Recently, she sent me a short story that her philosophy professor had her class read and react to. She asked if I'd read it and tell her what I thought. The story presented a descriptive, complicated scenario in which the reader has to decide how to respond to the apparent evil in this fictional small town. I did a scan/skim of the story and tried to extract the basic points to spell out my response, which I wrote out in a short paragraph.
She replied, saying my comments were interesting, and the included her submission to the professor. Her thoughts echoed some of mine but went leaps and bounds beyond, showing a carefulness of thought, an inner deliberation. She had read the same passage I read but engaged it with greater depth. She took her instinctive first thoughts and dug deeper to see both sides and measure out a nuanced, astute response.
Aside from being impressed with the wisdom and sharpness of a college freshman, I kind of longed for a former time when it was my job to do that. College afforded us such a wonderful opportunity to be unapologetically curious and to engage with that inquisitiveness on a daily basis for course credit. Some days were better than others in terms of work ethic and motivation, but I'm deeply grateful for the time I had as an undergrad to delve into such stimulating questions.

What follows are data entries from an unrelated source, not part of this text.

(* ===== verification/HttpServer.v ===== *)
(** * The HTTP front end

    [server/http_server.cpp]: what is read from a connection, which address counts
    as the client's, and what is written back.  Photon's HTTP server parses the
    requests and frames the responses: a request is what it hands over, and the
    calls made on its response are the result. *)
From S2P Require Import Prelude Numbers Capability WebSocket GatewayTypes.
#[local] Open Scope Z_scope.

(** ** What Photon hands over *)

(** The peer of a socket; [inet_ntop] prints an IPv6 address as [text]. *)
Inductive PeerAddress :=
| V4 (x : Z)
| V6 (text : str).

Inductive Verb := VGet | VPost | VPut | VDelete | VPatch | VHead | VOptions | VOther.

Record PhotonRequest := mkPhotonRequest {
  rq_verb : Verb;
  rq_target : str;
  (** [req.headers[name]]: the value, or the empty string. *)
  rq_header : str -> str;
  (** The headers as they are iterated over. *)
  rq_headers : list (str * str);
  (** The peer of the socket stream, when there is one. *)
  rq_peer : option PeerAddress;
  (** The bytes each [read] finds; after the last one the connection has ended. *)
  rq_reads : list str;
  (** Whether [server_accept_websocket] completes the handshake. *)
  rq_accepts_websocket : bool;
}.

(** The calls on Photon's response. *)
Inductive WireOp :=
| SetResult (status : Z)
| Header (name value : str)
| ContentLength (n : nat)
| WriteBody (data : str)
| Send.

Record HttpServerConfig := mkHttpServerConfig {
  max_body_size : Z;
  trusted_proxy_cidrs : str;
  stream_timeout_ms : Z;
}.

Definition verb_to_sv (v : Verb) : str :=
  match v with
  | VGet => "GET" | VPost => "POST" | VPut => "PUT" | VDelete => "DELETE" | VPatch => "PATCH"
  | VHead => "HEAD" | VOptions => "OPTIONS" | VOther => "UNKNOWN"
  end.

(** ** IPv4 addresses *)

(** [inet_ntop(AF_INET, ...)]: the four octets in decimal. *)
Definition octet (k x : Z) : Z := x / 2 ^ k mod 256.

Definition print_ipv4 (x : Z) : str :=
  to_string (octet 24 x) ++ "." ++ to_string (octet 16 x) ++ "." ++ to_string (octet 8 x) ++ "."
    ++ to_string (octet 0 x).

Definition peer_ip (req : PhotonRequest) : str :=
  match rq_peer req with
  | None => []
  | Some (V4 x) => print_ipv4 x
  | Some (V6 text) => text
  end.

(** [inet_pton(AF_INET, ...)]: four decimal octets without leading zeros.  [seen]
    says whether the current octet [cur] has a digit, [octets] counts those begun, [acc]
    holds those finished. *)
Fixpoint pton_loop (octets : nat) (seen : bool) (cur acc : Z) (s : str) : option Z :=
  match s with
  | [] => if (octets <? 4)%nat then None else Some (acc * 256 + cur)
  | c :: s' =>
      if is_digit c then
        let new := cur * 10 + (Z.of_nat (code c) - 48) in
        if seen && (cur =? 0) then None
        else if 255 <? new then None
        else if negb seen then
          if (4 <? S octets)%nat then None else pton_loop (S octets) true new acc s'
        else pton_loop octets true new acc s'
      else if (c =? ".")%char && seen then
        if (octets =? 4)%nat then None else pton_loop octets false 0 (acc * 256 + cur) s'
      else None
  end.
(** * signtalk: mode arbitration, performance governor and ensemble fusion

    A shallow embedding of three classes of the backend,

    - [ModeManager]          (backend/app/mode_manager.py),
    - [PerformanceOptimizer] (backend/app/performance_optimizer.py),
    - [EnsembleTranslator]   (backend/app/services/ensemble_translator.py),

    and of the parts of two classes around them that are plain
    computations,

    - [HandDetector]         (backend/app/hand_detector.py): the gesture
      labels,
    - [TranslationEngine]    (backend/app/translation_engine.py): the
      context window, the history and the two mapping fallbacks,

    followed by the properties established about them.

    Conventions.  A Python object is a record and a method is a function
    from the object (and the arguments) to the result and the object after
    the call.  Python [float]s are idealised as rationals ([Q]); every
    comparison and arithmetic operation of the source is kept, only
    rounding is abstracted; where a property of the fused scores depends
    on it, the arithmetic is given with an explicit rounding function
    (section [Rounded]).  Python [int]s are [Z].  A reading of the
    clock ([datetime.now()], [time.time()]) is an explicit argument, in
    seconds.  A dict whose key set is fixed by the source is a record, a
    dict with arbitrary keys is an association list in insertion order.
    A call that raises is [None]. *)

From Stdlib Require Import String ZArith QArith Qabs Qround Bool Lia Lqa Arith
  List.
Import ListNotations.
Local Open Scope string_scope.
Local Open Scope list_scope.
Local Open Scope Q_scope.
(** A scraper that needs no configuration and whose construction fails. *)
Definition offline_scraper : Provider nat nat string string :=
  {| get_config_schema := None;
     get_default_config := None;
     get_component_and_status := fun _ x => (x, Raise (Exception "no network"));
     get_component_status := fun _ _ => NOT_READY;
     late_update := fun _ x => x |}.

Definition offline_md : ComponentMetadata :=
  {| name := "Offline Scraper"; description := "Scrapes a site that is down." |}.

(** A scraper with a login form, whose construction rejects an empty
    phone number. *)
Definition login_scraper : Provider nat nat string string :=
  {| get_config_schema := Some "TelegramSchema";
     get_default_config := None;
     get_component_and_status := fun cfg x =>
       match cfg with
       | Some EmptyString | None => (x, Raise (Exception "phone must not be empty"))
       | Some _ => (x, Ok (Some 9, PENDING))
       end;
     get_component_status := fun c _ => match c with Some _ => PENDING | None => NOT_READY end;
     late_update := fun _ x => x |}.

Definition login_md : ComponentMetadata :=
  {| name := "Telegram Login Scraper"; description := "Scrapes after a login." |}.

(** An analyzer that needs no configuration and is ready once built. *)
Definition stats_analyzer : Provider nat nat string string :=
  {| get_config_schema := None;
     get_default_config := None;
     get_component_and_status := fun _ x => (x, Ok (Some 5, READY));
     get_component_status := fun c _ => match c with Some _ => READY | None => NOT_READY end;
     late_update := fun _ x => x |}.

(** A registration under the name of the key suffix of the select box. *)
Definition selectbox_md : ComponentMetadata :=
  {| name := "selectbox"; description := "Scrapes visible text from a website." |}.

Definition stats_md : ComponentMetadata :=
  {| name := "Text Stats Analyzer"; description := "Computes word and character counts." |}.

(** A session with both slots ready, an empty list of links and no
    workflow yet. *)
Definition no_links : State :=
  {| session :=
       <["Scraper_Text Scraper" := VTuple (Some 7) (Some READY)]>
       (<["Analyzer_OpenAI Analyzer" := VTuple (Some 8) (Some READY)]>
       (<["links_df" := VLinks []]> ∅));
     world := 0;
     log := [] |}.

(** A session in which the Telegram scraper was built while its login
    was good. *)
Definition logged_in : State :=
  {| session := <["Scraper_Telegram Message Scraper" := VTuple (Some 9) (Some READY)]> ∅;
     world := 0;
     log := [] |}.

Because of my studies at Notre Dame, because of the friends I made and the circles I ran in, I became interested in so many things - theology and spirituality, political science, especially presidential politics and leadership, history, and music, to name a few. Some people get intensely interested in a few things, but I am the type to be really interested in a bunch of things. Ultimately, I had to settle on a career, and I'm a few years into trying my hand at Catholic campus ministry and education.
I think the challenge for our generation, or at least for people who cast a wider net, is that we do have to pick something. At the end of the day, I can't be a political scientist, a historian, a musician, and a campus minister - at least not all at once. For my career, for my 9-5, if I want stability and the chance to really grow in specific ways and gifts, I needed to pick something and go for it.
For people with more intense and narrow interests, is it easier? If you're a numbers guy and you go for broke with actuarial science or engineering, does that satisfy a bigger slice of your curiosity pie? I'm not sure.
I do know that alongside a full-time job and the hobbies that come with it (for me, campus ministry and theological/spiritual reading), there isn't a ton of mental energy or space-time for those secondary curiosities unless I'm really anal and surgical with my time. They still happen, and they still stimulate critical thought in exciting ways. However, I read my little sister's words and delight in a different phase of life when one could really fixate on an abstract philosophical question and spend time walking those thoughts back to applied reality. A doctoral degree isn't in the cards for me, so I'll just wistfully delight in nostalgia.
I think for our generation - for whom it's rarer to see people specialize into very specific careers and sustain those careers for decades on end - it will be harder. Our wide-reaching curiosities and wonderments sprung forth from more open-ended formation and education, which is a great gift.
Now as we grow, and as we try to embrace the chance to use and grow our gifts making a difference for people and their needs, we should rejoice in the medium we've found to try living our vocations. And while we do it, and maybe struggle with the ongoing investigations, I think of the advice I got from mentors last year as I started to teach, and the verb in this sentence can be adjusted according to one's vocation: "Don't just teach what you know; teach who you are."